I'm in Social Security.  I advocate for people seeking benefits from the government.  The work is depressing because the situation is depressing.  Most of my clients wait at least two years for a hearing.  A lot of them look "lazy" and/or "just looking for a handout" from someone else's perspective.  Some of them really are scammers, trying to pull one over on the government, sometimes trying to pull one over on me; I do my best not to represent those people, but sometimes I'm deceived myself.  Anyway, most of my clients are people with some physical or mental health condition that simply gets in the way of them being able to hold down a full-time job, and in a society without enough jobs to go around anyway, the roll of the disabled is growing larger.  

I get pretty down about our society and my role in it.  We as a society (America) have been doing a pretty bad job of taking care of the weak ones; really, the chronically poor, whether they're disabled or just uneducated and under/unemployed.  We make people jump through all sorts of hoops, and we don't offer the help until you're really desperate for it.  But if we (as attorneys and activists) are honest with ourselves, the people themselves aren't always all that inspiring either.  

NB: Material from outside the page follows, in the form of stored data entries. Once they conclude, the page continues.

(** A message is queued, and a receiver is woken for it. *)
Lemma inv_count s m m1 k cs i extra free queue queue' sent' :
  mq_inv s m k cs (i :: extra) free queue -> same_mq m m1 -> entry m1 = entry m ->
  mq_wf m1 free queue' (extra ++ held cs) -> length queue' = Datatypes.S (length queue) ->
  (forall j, text m1 j = text m j) ->
  (forall t c j, cs !! t = Some c -> j ∈ block_of c -> msg_pool m1 !! j = msg_pool m !! j) ->
  Forall2 (holds m) queue' sent' ->
  exists m' k', count_in m1 k = Ok (RT_EOK, m', k') /\
    mq_inv (mk_state sent' (busy s - 1) (hand s)) m' k' cs extra free queue'.
Proof.
  intros [H C F Q W N Rs Rr S B Cs] Sm En W1 Hl Et Ep S'. pose proof (wf_count _ _ _ _ W) as Hct.
  pose proof (wf_max _ _ _ _ W). pose proof Sm as (Em1 & Em2 & Em3 & Em4). rewrite !length_app in Hct. cbn in Hct.
  unfold count_in. replace (entry m1 <? RT_MQ_ENTRY_MAX) with true by (unfold RT_MQ_ENTRY_MAX; lia).
  destruct (room_given receives (mq_queue m) _ cs cs k H C Rr) as (k' & E & H' & C' & V & Rr'); [done|].
  assert (mq_queue (with_entry (entry m1 + 1) m1) = mq_queue m) as Eq by (unfold mq_queue; cbn; by rewrite Em1).
  rewrite Eq, E. cbn [mbind result_bind]. eexists _, _. split; [done|].
  split; cbn; rewrite ?Eq, ?Em4; try done.
  - unfold mq_flag in *. cbn. by rewrite Em1.
  - by destruct W1.
  - rewrite En, N, Hl. cint. lia.
  - by apply (room_update sends _ _ _ cs _ k k' Rs).
  - by replace (Z.of_nat (length queue')) with (Z.of_nat (length queue) + 1) by lia.
  - apply (holds_ext m); [|done]. intros j _. apply Et.
  - rewrite B. cbn. lia.
  - intros t c Ec. apply (call_ok_keep m _ (hand s)); [done|by intros j; apply (Ep t c)|done|by apply Cs].
Qed.

Lemma payload_text m m' :
  (forall j, payload <$> msg_pool m' !! j = payload <$> msg_pool m !! j) -> forall j, text m' j = text m j.
Proof. intros H j. specialize (H j). unfold text. destruct (msg_pool m' !! j), (msg_pool m !! j); by simplify_eq/=. Qed.

Lemma inv_send_link s m k cs extra free queue i b :
  mq_inv s m k cs (i :: extra) free queue -> b `prefix_of` text m i -> next <$> msg_pool m !! i = Some None ->
  exists m' k', send_link i m k = Ok (RT_EOK, m', k') /\
    mq_inv (mk_state (sent s ++ [b]) (busy s - 1) (hand s)) m' k' cs extra free (queue ++ [i]).
Proof.
  intros I Hb Hx. destruct (msg_pool m !! i) as [mm|] eqn:Em; [|done]. injection Hx as Hx.
  destruct (wf_link m free queue (extra ++ held cs) i mm (iv_wf _ _ _ _ _ _ _ I) Em Hx)
    as (m1 & E & Sm & En & W & Hp & Ht).
  unfold send_link. rewrite E. cbn [mbind result_bind]. cbv zeta in *.
  apply (inv_count s m _ k cs i extra free queue); try done.
  - rewrite length_app. cbn. lia.
  - by apply payload_text.
  - intros t c j Ec Hj. apply Hp. by apply (held_apart _ _ _ _ _ _ _ t c j I).
  - apply Forall2_app; [apply I|]. by repeat constructor.
Qed.

Lemma inv_urgent_link s m k cs extra free queue i b :
  mq_inv s m k cs (i :: extra) free queue -> b `prefix_of` text m i ->
  exists m' k', urgent_link i m k = Ok (RT_EOK, m', k') /\
    mq_inv (mk_state (b :: sent s) (busy s - 1) (hand s)) m' k' cs extra free (i :: queue).
Proof.
  intros I Hb. destruct (inv_block _ _ _ _ _ _ _ _ I) as (mm & Em & _).
  destruct (wf_urgent m free queue (extra ++ held cs) i mm (iv_wf _ _ _ _ _ _ _ I) Em)
    as (m1 & E & Sm & En & W & Hp & Ht).
  unfold urgent_link. rewrite E. cbn [mbind result_bind]. cbv zeta in *.
  apply (inv_count s m _ k cs i extra free queue); try done.
  - by apply payload_text.
  - intros t c j Ec Hj. apply Hp. intros ->.
    destruct (held_apart _ _ _ _ _ _ _ t c i I Ec Hj) as [_ Hne]. apply Hne. by left.
  - constructor; [done|apply I].
Qed.

(** The receiver gives its block back, and a sender is woken for it. *)
Lemma inv_release s m k cs extra free queue i who :
  mq_inv s m k cs (i :: extra) free queue -> (forall t, who = Some t -> cs !! t = None) ->
  exists m' k', recv_free i m k = Ok (RT_EOK, m', k') /\
    mq_inv (mk_state (sent s) (busy s - 1) (delete who (hand s))) m' k' cs extra (i :: free) queue.
Proof.
  intros I Hw. pose proof (inv_nodup _ _ _ _ _ _ _ I) as Hn.
  pose proof (fun t c => held_apart _ _ _ _ _ _ _ t c i I) as Ha.
  destruct I as [H C F Q W N Rs Rr S B Cs].
  destruct (wf_push _ _ _ _ _ W) as (m1 & E & Sm & En & Hp & W1). unfold recv_free. rewrite E. cbn [mbind result_bind].
  pose proof Sm as (Em1 & Em2 & Em3 & Em4).
  destruct (room_given sends (suspend_sender_thread m) _ cs cs k H C Rs) as (k' & Ek & H' & C' & V & Rs'); [done|].
  rewrite Em4, Ek. cbn [mbind result_bind]. eexists _, _. split; [done|].
  assert (mq_queue m1 = mq_queue m) as Eq by (unfold mq_queue; by rewrite Em1).
  split; cbn; rewrite ?Eq, ?Em4; try done.
  - unfold mq_flag in *. by rewrite Em1.
  - by rewrite En.
  - cbn [length]. by replace (Z.of_nat (Datatypes.S (length free))) with (Z.of_nat (length free) + 1) by lia.
  - by apply (room_update receives _ _ _ cs _ k k' Rr).
  - apply NoDup_app in Hn as (_ & _ & (_ & Hq & _)%NoDup_app).
    eapply holds_ext; [|exact S]. intros j Hj. unfold text. rewrite Hp; [done|].
    intros ->. apply (Hq i Hj). by left.
  - rewrite B. cbn. lia.
  - intros t c Ec. apply (call_ok_keep m _ (hand s)); [done| | |by apply Cs].
    + intros j Hj. apply Hp. intros ->. destruct (Ha t c Ec Hj) as [_ Hne]. apply Hne. by left.
    + apply lookup_delete_ne. intros ->. by rewrite (Hw t) in Ec.
Qed.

The reality is that I'm working to fight poverty one person at a time, and I'm only focused on a very narrow slice of the poor population; and the difference that I make to each of them is still fairly small because these benefits aren't so substantial.  I even sort of feel bad about making a living at this because my pay comes out of the checks of the poor people I'm trying to help, as though they'd be slightly better off if I didn't have to charge them for my services.  (Of course there's the back and forth on that issue, if I didn't get paid I couldn't do the work and then they'd be much worse off.)

But mostly I'm frustrated because it feels like bailing water out of the Titanic with a bucket.  

I occasionally remind myself of the parable of the starfish.  It's a simple story.  Sometimes a wave can deposit starfish (and other sea creatures) on the sand, and if they dry out before the tide comes in over them, they die.  So a little boy is walking along the beach full of starfish, millions of them, picking them up one at a time and throwing them into the ocean.  He sees an old man, who questions what he's doing.  "You'll never make a difference - there are too many for you to ever get through."  The boy picks up another starfish and tosses it into the ocean.  "I made a difference to that one."  

Sometimes I would rather be a politician or run a massive nonprofit agency making structural changes to fight institutional poverty in this country.  In the starfish metaphor, I wish I could be a wave on the ocean... or at least have a bulldozer.  Instead, I'm a small time attorney helping one person at a time get benefits.  It's slow, agonizing, heartbreaking work.  I lose a lot and I watch my clients suffer, and a lot of them aren't very pleasant to be around.  But I periodically look over the list of cases I've handled.  I'm fortunate to have lost count, somewhere in the hundreds.  I know there are plenty of much more experienced attorneys whose lists are in the thousands, but I've helped hundreds of people attain a marginally better existence.  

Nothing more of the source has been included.